§ **Data for this exercise**:
-*-

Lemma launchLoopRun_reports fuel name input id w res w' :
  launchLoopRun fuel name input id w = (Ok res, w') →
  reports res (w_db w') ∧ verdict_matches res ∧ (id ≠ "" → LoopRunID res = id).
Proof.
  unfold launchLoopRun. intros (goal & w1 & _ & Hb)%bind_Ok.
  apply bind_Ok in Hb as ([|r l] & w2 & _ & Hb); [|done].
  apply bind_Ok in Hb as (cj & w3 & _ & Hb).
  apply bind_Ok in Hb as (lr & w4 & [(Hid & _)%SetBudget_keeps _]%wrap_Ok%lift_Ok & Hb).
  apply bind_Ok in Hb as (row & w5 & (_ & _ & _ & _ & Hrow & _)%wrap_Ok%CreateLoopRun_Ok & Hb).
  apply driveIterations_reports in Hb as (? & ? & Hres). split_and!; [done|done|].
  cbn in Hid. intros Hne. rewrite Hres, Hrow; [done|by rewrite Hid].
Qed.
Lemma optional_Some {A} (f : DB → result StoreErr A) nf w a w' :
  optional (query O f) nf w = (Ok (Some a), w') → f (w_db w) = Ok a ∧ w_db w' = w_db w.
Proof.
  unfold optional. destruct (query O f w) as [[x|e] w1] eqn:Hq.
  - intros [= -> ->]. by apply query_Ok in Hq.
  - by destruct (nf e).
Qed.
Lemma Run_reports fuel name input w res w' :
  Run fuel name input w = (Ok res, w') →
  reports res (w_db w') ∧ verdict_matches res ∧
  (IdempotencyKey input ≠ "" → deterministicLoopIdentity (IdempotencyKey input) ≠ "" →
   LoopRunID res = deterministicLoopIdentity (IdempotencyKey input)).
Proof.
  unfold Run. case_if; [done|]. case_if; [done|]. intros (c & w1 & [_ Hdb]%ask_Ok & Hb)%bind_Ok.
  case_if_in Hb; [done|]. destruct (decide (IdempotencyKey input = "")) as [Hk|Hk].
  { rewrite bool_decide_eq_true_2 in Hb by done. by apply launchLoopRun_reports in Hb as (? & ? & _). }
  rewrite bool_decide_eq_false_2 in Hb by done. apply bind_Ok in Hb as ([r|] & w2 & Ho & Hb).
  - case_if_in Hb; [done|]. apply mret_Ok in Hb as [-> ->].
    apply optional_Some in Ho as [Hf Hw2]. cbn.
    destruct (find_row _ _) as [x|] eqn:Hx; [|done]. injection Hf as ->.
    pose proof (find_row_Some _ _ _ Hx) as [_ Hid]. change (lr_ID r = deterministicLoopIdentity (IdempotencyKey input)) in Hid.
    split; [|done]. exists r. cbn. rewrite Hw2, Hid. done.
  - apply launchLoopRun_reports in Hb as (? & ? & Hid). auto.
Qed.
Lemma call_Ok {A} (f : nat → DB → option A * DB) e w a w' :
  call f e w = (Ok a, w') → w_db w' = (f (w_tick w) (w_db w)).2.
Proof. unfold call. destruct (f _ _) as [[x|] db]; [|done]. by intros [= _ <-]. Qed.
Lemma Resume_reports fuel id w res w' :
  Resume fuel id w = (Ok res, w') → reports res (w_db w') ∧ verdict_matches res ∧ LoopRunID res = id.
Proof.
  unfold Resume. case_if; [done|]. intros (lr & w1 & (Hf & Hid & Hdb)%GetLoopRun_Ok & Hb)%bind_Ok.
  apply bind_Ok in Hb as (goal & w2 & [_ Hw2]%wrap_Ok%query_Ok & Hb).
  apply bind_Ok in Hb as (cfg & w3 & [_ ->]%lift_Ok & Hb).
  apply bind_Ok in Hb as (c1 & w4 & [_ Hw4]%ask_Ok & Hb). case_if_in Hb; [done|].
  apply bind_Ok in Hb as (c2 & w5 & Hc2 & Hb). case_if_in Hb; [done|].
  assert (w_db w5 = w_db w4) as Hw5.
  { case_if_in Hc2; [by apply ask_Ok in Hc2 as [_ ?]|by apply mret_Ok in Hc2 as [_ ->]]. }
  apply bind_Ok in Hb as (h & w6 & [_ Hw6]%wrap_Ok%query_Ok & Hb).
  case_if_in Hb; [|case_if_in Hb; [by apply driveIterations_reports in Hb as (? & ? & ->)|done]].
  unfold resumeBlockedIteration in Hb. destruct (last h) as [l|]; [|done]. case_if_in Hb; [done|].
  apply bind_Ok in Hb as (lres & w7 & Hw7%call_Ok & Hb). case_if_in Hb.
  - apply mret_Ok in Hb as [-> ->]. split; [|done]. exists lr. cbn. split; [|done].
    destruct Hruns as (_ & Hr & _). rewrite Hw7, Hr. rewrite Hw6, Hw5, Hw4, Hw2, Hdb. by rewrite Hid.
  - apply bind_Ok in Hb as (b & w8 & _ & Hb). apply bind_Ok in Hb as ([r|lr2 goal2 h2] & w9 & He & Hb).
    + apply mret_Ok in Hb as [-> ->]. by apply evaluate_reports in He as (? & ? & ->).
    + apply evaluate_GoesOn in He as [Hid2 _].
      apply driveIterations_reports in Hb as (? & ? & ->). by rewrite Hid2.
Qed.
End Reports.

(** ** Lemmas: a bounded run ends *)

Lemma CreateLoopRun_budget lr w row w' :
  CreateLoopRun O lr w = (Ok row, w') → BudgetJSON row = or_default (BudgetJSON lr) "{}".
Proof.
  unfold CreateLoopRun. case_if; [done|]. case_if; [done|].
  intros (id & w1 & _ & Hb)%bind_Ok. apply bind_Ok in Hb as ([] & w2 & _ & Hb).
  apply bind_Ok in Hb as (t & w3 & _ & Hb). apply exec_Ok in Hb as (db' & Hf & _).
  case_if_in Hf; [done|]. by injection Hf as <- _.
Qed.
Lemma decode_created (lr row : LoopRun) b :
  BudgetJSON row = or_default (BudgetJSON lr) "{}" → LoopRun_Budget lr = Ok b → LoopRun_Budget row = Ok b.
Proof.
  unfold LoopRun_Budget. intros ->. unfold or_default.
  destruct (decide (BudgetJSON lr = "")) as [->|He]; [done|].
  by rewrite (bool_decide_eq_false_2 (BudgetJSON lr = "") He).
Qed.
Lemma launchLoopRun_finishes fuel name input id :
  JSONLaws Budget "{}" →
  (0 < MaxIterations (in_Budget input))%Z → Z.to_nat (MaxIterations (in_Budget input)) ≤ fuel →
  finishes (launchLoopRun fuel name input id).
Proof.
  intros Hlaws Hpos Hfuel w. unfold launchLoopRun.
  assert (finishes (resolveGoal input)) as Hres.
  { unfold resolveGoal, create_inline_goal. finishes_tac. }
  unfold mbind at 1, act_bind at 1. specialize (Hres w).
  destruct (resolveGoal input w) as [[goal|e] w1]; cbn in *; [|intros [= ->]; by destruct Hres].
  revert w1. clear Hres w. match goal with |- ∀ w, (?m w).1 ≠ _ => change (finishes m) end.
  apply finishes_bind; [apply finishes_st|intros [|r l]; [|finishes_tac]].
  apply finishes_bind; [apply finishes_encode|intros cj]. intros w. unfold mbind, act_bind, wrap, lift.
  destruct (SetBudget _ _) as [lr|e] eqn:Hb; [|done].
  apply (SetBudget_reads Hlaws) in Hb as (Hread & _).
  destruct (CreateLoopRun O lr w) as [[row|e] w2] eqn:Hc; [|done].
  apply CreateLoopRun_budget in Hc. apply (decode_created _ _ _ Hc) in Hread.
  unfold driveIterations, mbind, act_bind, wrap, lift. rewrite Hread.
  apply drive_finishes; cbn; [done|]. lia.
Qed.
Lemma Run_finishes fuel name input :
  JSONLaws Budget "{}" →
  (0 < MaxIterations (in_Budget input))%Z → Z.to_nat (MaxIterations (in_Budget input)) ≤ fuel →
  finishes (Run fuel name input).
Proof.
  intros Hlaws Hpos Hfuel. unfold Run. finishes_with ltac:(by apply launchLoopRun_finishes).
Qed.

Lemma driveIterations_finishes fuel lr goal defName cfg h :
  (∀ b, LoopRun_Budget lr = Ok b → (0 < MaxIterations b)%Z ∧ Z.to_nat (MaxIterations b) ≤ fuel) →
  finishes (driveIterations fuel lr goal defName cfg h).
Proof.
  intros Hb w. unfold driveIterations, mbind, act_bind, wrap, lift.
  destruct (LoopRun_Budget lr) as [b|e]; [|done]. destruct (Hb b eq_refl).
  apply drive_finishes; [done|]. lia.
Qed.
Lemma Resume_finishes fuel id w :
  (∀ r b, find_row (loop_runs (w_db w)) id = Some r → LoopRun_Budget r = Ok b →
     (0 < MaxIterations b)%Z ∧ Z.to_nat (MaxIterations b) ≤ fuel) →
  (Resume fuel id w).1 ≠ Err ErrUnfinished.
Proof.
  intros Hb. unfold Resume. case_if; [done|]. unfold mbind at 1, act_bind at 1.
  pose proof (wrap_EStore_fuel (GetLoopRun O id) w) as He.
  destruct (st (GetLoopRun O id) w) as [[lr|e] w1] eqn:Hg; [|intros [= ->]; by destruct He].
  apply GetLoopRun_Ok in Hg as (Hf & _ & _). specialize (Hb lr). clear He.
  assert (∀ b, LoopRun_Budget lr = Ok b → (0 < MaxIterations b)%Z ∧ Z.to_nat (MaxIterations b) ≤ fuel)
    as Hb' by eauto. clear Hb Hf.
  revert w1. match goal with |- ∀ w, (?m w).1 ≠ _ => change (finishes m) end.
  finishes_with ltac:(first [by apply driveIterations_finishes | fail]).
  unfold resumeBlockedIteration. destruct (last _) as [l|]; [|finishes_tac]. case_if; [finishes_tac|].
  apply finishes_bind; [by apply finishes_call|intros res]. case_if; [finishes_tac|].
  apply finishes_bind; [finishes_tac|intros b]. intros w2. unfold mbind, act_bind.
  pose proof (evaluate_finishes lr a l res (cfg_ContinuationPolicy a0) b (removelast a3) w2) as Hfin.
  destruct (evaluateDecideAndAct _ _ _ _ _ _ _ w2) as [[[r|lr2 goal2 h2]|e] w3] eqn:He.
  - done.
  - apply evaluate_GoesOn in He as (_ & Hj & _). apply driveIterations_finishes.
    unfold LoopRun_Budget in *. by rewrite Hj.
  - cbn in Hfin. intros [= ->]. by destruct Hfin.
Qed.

-*-

§ **Exercise details**: For the word "MaxIterations", show every line of the entries that holds it.

§ **Expected answer**:
  (0 < MaxIterations (in_Budget input))%Z → Z.to_nat (MaxIterations (in_Budget input)) ≤ fuel →
  (0 < MaxIterations (in_Budget input))%Z → Z.to_nat (MaxIterations (in_Budget input)) ≤ fuel →
  (∀ b, LoopRun_Budget lr = Ok b → (0 < MaxIterations b)%Z ∧ Z.to_nat (MaxIterations b) ≤ fuel) →
     (0 < MaxIterations b)%Z ∧ Z.to_nat (MaxIterations b) ≤ fuel) →
  assert (∀ b, LoopRun_Budget lr = Ok b → (0 < MaxIterations b)%Z ∧ Z.to_nat (MaxIterations b) ≤ fuel)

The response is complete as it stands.